Here and elsewhere, self-awareness serves a purpose, for both Sonya and Marco. As they evaluate one another and the evidence accumulating before them, they’re both looking as well to subvert systems. She sees flaws in social niceties, even as she tries to “Remember eye contact” as a way to put interview subjects at a false sort of ease; sometimes, Marco advises her, telling a lie to make someone feel better is okay, at which point she looks extra flummoxed. Marco sees flaws too, in so-called regulations that appear engineered to be corrupted; (as he puts it to Sonya, “From the bowl to the mouth, soup falls,” an explanation she’s not even close to accepting. “You should try harder,” she asserts. He sighs, again, “Of course, I should.”

Both Marco and you know that Sonya’s right but also wrong, in her assumption that it’s his effort alone that’s at issue. Her doggedness can be off-putting, even annoying, but already Marco is observing her with a mix of admiration and wonder. If he’s jaded by his experience, he might see in her perpetual artlessness a sort of art. As their investigation leads to more bodies and a more complicated case — as it must in a TV series — it’s clear that, like most TV detectives, both Marco and Sonya are seeking a kind of truth, straight-ahead and identifiable. But as they both live in worlds where no such categorical truth exists, they might make sense too of the multiplicity, the blurring, and the both-ness of their findings.

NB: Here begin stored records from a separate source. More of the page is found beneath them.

(** Sample details: a customer with a name, an empty phone and a doctor. *)
Definition sample_info : OrderInfo :=
  {| order_date := Some "2024-01-05"%string;
     order_time := Some "10:30"%string;
     customerDetails :=
       Some {| doctorName := Some "Rao"%string;
               customerName := Some "Asha"%string;
               customerMobile := Some ""%string |};
     paymentMethod := Some "cash"%string |}.

(** ** Facts about binary64 numbers

    The primitive operations are specified by [Prim2SF] and the functions
    of [SpecFloat]; the lemmas below are read off that specification. *)

Module FloatFacts.

Lemma pos_compare_cont m1 m2 : Pos.compare_cont Eq m1 m2 = Pos.compare m1 m2.
Proof. reflexivity. Qed.

Ltac sign_cases :=
  repeat match goal with
  | s : bool |- _ => destruct s
  end;
  cbn in *; try discriminate; try reflexivity; try congruence.

Ltac compare_cases :=
  intros;
  repeat first
    [ progress rewrite pos_compare_cont in *
    | match goal with
      | H : context [Z.compare ?a ?b] |- _ =>
          destruct (Z.compare_spec a b); try discriminate
      | |- context [Z.compare ?a ?b] =>
          destruct (Z.compare_spec a b)
      | H : context [Pos.compare ?a ?b] |- _ =>
          destruct (Pos.compare_spec a b); cbn in H; try discriminate
      | |- context [Pos.compare ?a ?b] =>
          destruct (Pos.compare_spec a b); cbn
      end ];
  subst; try reflexivity; try lia; try congruence.

(** *** The order of [SFcompare] *)

Lemma SFcompare_Eq a b :
  SFcompare a b = Some Eq ->
  a = b \/ (exists s t, a = S754_zero s /\ b = S754_zero t).
Proof.
  destruct a as [sa|sa| |sa ma ea], b as [sb|sb| |sb mb eb]; cbn;
    try discriminate; intros H.
  - right; eauto.
  - destruct sb; discriminate.
  - destruct sb; discriminate.
  - destruct sa; discriminate.
  - left. destruct sa, sb; try discriminate; reflexivity.
  - destruct sa; discriminate.
  - destruct sa; discriminate.
  - destruct sb; discriminate.
  - left. destruct sa, sb; try discriminate; injection H as H; compare_cases.
Qed.

Lemma SFcompare_refl a : a <> S754_nan -> SFcompare a a = Some Eq.
Proof.
  destruct a as [sa|sa| |sa ma ea]; cbn; intros H; try congruence.
  - destruct sa; reflexivity.
  - destruct sa; rewrite Z.compare_refl, pos_compare_cont, Pos.compare_refl;
      reflexivity.
Qed.

Lemma SFleb_refl a : a <> S754_nan -> SFleb a a = true.
Proof. intros H. unfold SFleb. now rewrite SFcompare_refl. Qed.

Lemma SFltb_SFleb a b : SFltb a b = true -> SFleb a b = true.
Proof.
  unfold SFltb, SFleb. destruct (SFcompare a b) as [[ | | ] | ];
    congruence.
Qed.

Lemma SFleb_total a b :
  a <> S754_nan -> b <> S754_nan -> SFltb a b = false -> SFleb b a = true.
Proof.
  unfold SFltb, SFleb.
  destruct a as [sa|sa| |sa ma ea], b as [sb|sb| |sb mb eb]; cbn;
    try congruence; intros _ _; sign_cases; compare_cases.
Qed.

Lemma SFleb_trans a b c :
  SFleb a b = true -> SFleb b c = true -> SFleb a c = true.
Proof.
  unfold SFleb.
  destruct a as [sa|sa| |sa ma ea], b as [sb|sb| |sb mb eb],
    c as [sc|sc| |sc mc ec]; cbn; try discriminate;
    intros H1 H2; sign_cases; compare_cases.
Qed.

(** *** The comparisons of primitive floats *)

Lemma is_nan_false x : is_nan x = false <-> Prim2SF x <> S754_nan.
Proof.
  unfold is_nan. rewrite FloatAxioms.eqb_spec. unfold SFeqb. split.
  - intros H E. rewrite E in H. discriminate.
  - intros H. now rewrite SFcompare_refl.
Qed.

Lemma is_nan_true x : is_nan x = true <-> x = nan.
Proof.
  split.
  - intros H. apply Prim2SF_inj.
    destruct (Prim2SF x) eqn:E; try reflexivity;
      assert (N : is_nan x = false)
        by (apply is_nan_false; rewrite E; discriminate);
      congruence.
  - intros ->. reflexivity.
Qed.

Lemma leb_refl x : is_nan x = false -> (x <=? x) = true.
Proof.
  intros H. rewrite leb_spec. apply SFleb_refl. now apply is_nan_false.
Qed.

Lemma ltb_leb x y : (x <? y) = true -> (x <=? y) = true.
Proof. rewrite ltb_spec, leb_spec. apply SFltb_SFleb. Qed.

Lemma leb_total x y :
  is_nan x = false -> is_nan y = false -> (x <? y) = false ->
  (y <=? x) = true.
Proof.
  rewrite ltb_spec, leb_spec, !is_nan_false. apply SFleb_total.
Qed.

Lemma leb_trans x y z :
  (x <=? y) = true -> (y <=? z) = true -> (x <=? z) = true.
Proof. rewrite !leb_spec. apply SFleb_trans. Qed.

Lemma is_zero_spec x :
  is_zero x = true <-> exists s, Prim2SF x = S754_zero s.
Proof.
  unfold is_zero. rewrite FloatAxioms.eqb_spec. unfold SFeqb.
  change (Prim2SF PrimFloat.zero) with (S754_zero false). split.
  - intros H. destruct (SFcompare (Prim2SF x) (S754_zero false))
      as [[ | | ] | ] eqn:E; try discriminate.
    apply SFcompare_Eq in E as [E | (s & t & E & _)]; eauto.
  - intros [s ->]. reflexivity.
Qed.

(** *** SameValueZero is Leibniz equality up to the sign of zero *)

Lemma SameValueZero_spec x y :
  SameValueZero x y = true <-> same_value_zero x y.
Proof.
  unfold SameValueZero, same_value_zero. split.
  - intros H. apply orb_true_iff in H as [H | H].
    + rewrite FloatAxioms.eqb_spec in H. unfold SFeqb in H.
      destruct (SFcompare (Prim2SF x) (Prim2SF y)) as [[ | | ] | ] eqn:E;
        try discriminate.
      apply SFcompare_Eq in E as [E | (s & t & Ex & Ey)].
      * left. now apply Prim2SF_inj.
      * right. rewrite !is_zero_spec. eauto.
    + apply andb_true_iff in H as [Hx Hy].
      apply is_nan_true in Hx, Hy. left. congruence.
  - intros [-> | [Hx Hy]].
    + destruct (is_nan y) eqn:N.
      * now rewrite orb_true_r.
      * unfold is_nan in N. apply negb_false_iff in N. now rewrite N.
    + apply is_zero_spec in Hx as [s Hx], Hy as [t Hy].
      rewrite FloatAxioms.eqb_spec, Hx, Hy. reflexivity.
Qed.

Lemma same_value_zero_refl x : same_value_zero x x.
Proof. now left. Qed.

Lemma same_value_zero_sym x y : same_value_zero x y -> same_value_zero y x.
Proof. intros [-> | [? ?]]; [now left | now right]. Qed.

Lemma same_value_zero_trans x y z :
  same_value_zero x y -> same_value_zero y z -> same_value_zero x z.
Proof.
  intros [-> | [Hx Hy]] [<- | [Hy' Hz]]; unfold same_value_zero; auto.
Qed.

(** *** A sum of two numbers is [-0] only when both are *)

Local Open Scope Z_scope.

Lemma digits2_pos_bounds m :
  2 ^ (Z.pos (digits2_pos m) - 1) <= Z.pos m < 2 ^ Z.pos (digits2_pos m).
Proof.
  induction m as [m IH | m IH | ]; cbn [digits2_pos].
  - rewrite Pos2Z.inj_succ.
    replace (Z.succ (Z.pos (digits2_pos m)) - 1) with (Z.succ (Z.pos (digits2_pos m) - 1)) by lia.
    rewrite !Z.pow_succ_r by lia. lia.
  - rewrite Pos2Z.inj_succ.
    replace (Z.succ (Z.pos (digits2_pos m)) - 1) with (Z.succ (Z.pos (digits2_pos m) - 1)) by lia.
    rewrite !Z.pow_succ_r by lia. lia.
  - cbn. lia.
Qed.

Lemma shr_1_m mrs : 0 <= shr_m mrs -> shr_m (shr_1 mrs) = shr_m mrs / 2.
Proof.
  destruct mrs as [m r s]. cbn [shr_m]. intros H.
  destruct m as [ | [p | p | ] | p]; try lia; cbn [shr_1 shr_m].
  - reflexivity.
  - rewrite Pos2Z.inj_xI. apply Z.div_unique with (r := 1); lia.
  - rewrite Pos2Z.inj_xO. apply Z.div_unique with (r := 0); lia.
  - reflexivity.
Qed.

Lemma iter_shr_1_m p : forall mrs,
  0 <= shr_m mrs ->
  shr_m (SpecFloat.iter_pos shr_1 p mrs) = shr_m mrs / 2 ^ Z.pos p.
Proof.
  induction p as [p IH | p IH | ]; intros mrs H; cbn [SpecFloat.iter_pos].
  - assert (H1 : 0 <= shr_m (shr_1 mrs))
      by (rewrite shr_1_m by auto; apply Z.div_pos; lia).
    assert (H2 : 0 <= shr_m (SpecFloat.iter_pos shr_1 p (shr_1 mrs)))
      by (rewrite IH by auto; apply Z.div_pos; lia).
    rewrite IH by auto. rewrite IH by auto. rewrite shr_1_m by auto.
    rewrite !Z.div_div by lia. f_equal.
    replace (Z.pos p~1) with (1 + Z.pos p + Z.pos p) by lia.
    rewrite !Z.pow_add_r by lia. change (2 ^ 1) with 2. ring.
  - assert (H1 : 0 <= shr_m (SpecFloat.iter_pos shr_1 p mrs))
      by (rewrite IH by auto; apply Z.div_pos; lia).
    rewrite IH by auto. rewrite IH by auto.
    rewrite !Z.div_div by lia. f_equal.
    replace (Z.pos p~0) with (Z.pos p + Z.pos p) by lia.
    rewrite !Z.pow_add_r by lia. ring.
  - now rewrite shr_1_m.
Qed.

Lemma shr_fexp_pos m e l :
  0 < m -> -1074 <= e ->
  0 < shr_m (fst (shr_fexp prec emax m e l)) /\
  -1074 <= snd (shr_fexp prec emax m e l).
Proof.
  intros Hm He. unfold shr_fexp, shr.
  assert (Hr : shr_m (shr_record_of_loc m l) = m)
    by (destruct l as [ | [ | | ]]; reflexivity).
  destruct m as [ | p | p]; try lia. cbn [Zdigits2].
  pose proof (digits2_pos_bounds p) as Hd.
  set (d := Z.pos (digits2_pos p)) in *.
  unfold fexp, SpecFloat.emin, prec, emax in *.
  match goal with
  | |- context [match ?k with _ => _ end] =>
      destruct k as [ | n | n] eqn:En
  end; cbn [fst snd]; rewrite ?Hr; try (split; lia).
  rewrite iter_shr_1_m by (rewrite Hr; lia). rewrite Hr.
  assert (Hn : Z.pos n = d - 53) by lia.
  split; [| lia].
  rewrite Hn.
  assert (2 ^ 52 <= Z.pos p / 2 ^ (d - 53)).
  { apply Z.div_le_lower_bound; [apply Z.pow_pos_nonneg; lia |].
    rewrite <- Z.pow_add_r by lia.
    replace (d - 53 + 52) with (d - 1) by lia. lia. }
  assert (0 < 2 ^ 52) by reflexivity.
  lia.
Qed.

Lemma round_nearest_even_pos mx lx :
  0 < mx -> 0 < round_nearest_even mx lx.
Proof.
  intros H. destruct lx as [ | [ | | ]]; cbn; try lia.
  destruct (Z.even mx); lia.
Qed.

Lemma binary_round_aux_not_zero s m e l s' :
  0 < m -> -1074 <= e ->
  binary_round_aux prec emax s m e l <> S754_zero s'.
Proof.
  intros Hm He. unfold binary_round_aux.
  pose proof (shr_fexp_pos m e l Hm He) as [H1 H2].
  destruct (shr_fexp prec emax m e l) as [mrs' e']. cbn [fst snd] in *.
  pose proof (shr_fexp_pos _ e' loc_Exact
                (round_nearest_even_pos _ (loc_of_shr_record mrs') H1) H2)
    as [H3 H4].
  destruct (shr_fexp prec emax (round_nearest_even (shr_m mrs')
              (loc_of_shr_record mrs')) e' loc_Exact) as [mrs'' e''].
  cbn [fst snd] in *.
  destruct (shr_m mrs'') as [ | p | p]; try lia.
  destruct (e'' <=? emax - prec); discriminate.
Qed.

Lemma binary_round_not_zero s m e s' :
  -1074 <= e -> binary_round prec emax s m e <> S754_zero s'.
Proof.
  intros He. unfold binary_round.
  destruct (shl_align m e (fexp prec emax (Z.pos (digits2_pos m) + e)))
    as [mz ez] eqn:E.
  apply binary_round_aux_not_zero; [lia |].
  apply (f_equal snd) in E. cbn [snd] in E. subst ez.
  assert (-1074 <= fexp prec emax (Z.pos (digits2_pos m) + e))
    by (unfold fexp, SpecFloat.emin, prec, emax; lia).
  unfold shl_align.
  destruct (fexp prec emax (Z.pos (digits2_pos m) + e) - e); cbn [snd]; lia.
Qed.

Lemma valid_emin s m e :
  valid_binary (S754_finite s m e) = true -> -1074 <= e.
Proof.
  cbn. unfold bounded, canonical_mantissa, fexp, SpecFloat.emin, prec, emax.
  intros H. apply andb_true_iff in H as [H _]. apply Z.eqb_eq in H. lia.
Qed.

This blurring has to do with border politics, of course. Hank raises the specter of current contexts (referring both to “anti-immigration legislation” and “the Dream Act”), but more immediately, the multiple crossings, by various drivers, from Juarez to El Paso and back again, are marked only occasionally by the usual border check (where, no surprise, some people get through and some people are targeted, depending on who pays what to whom). Whether it’s a truck moving Mexicans or a smuggler moving drugs, the police transporting files or an ambulance carrying a wealthy heart attack victim, such crossing is both incessant and occasional, with each instance potentially prosaic and also tragic, inflected by race and gender, class and generation. In The Bridge, all bodies are at risk.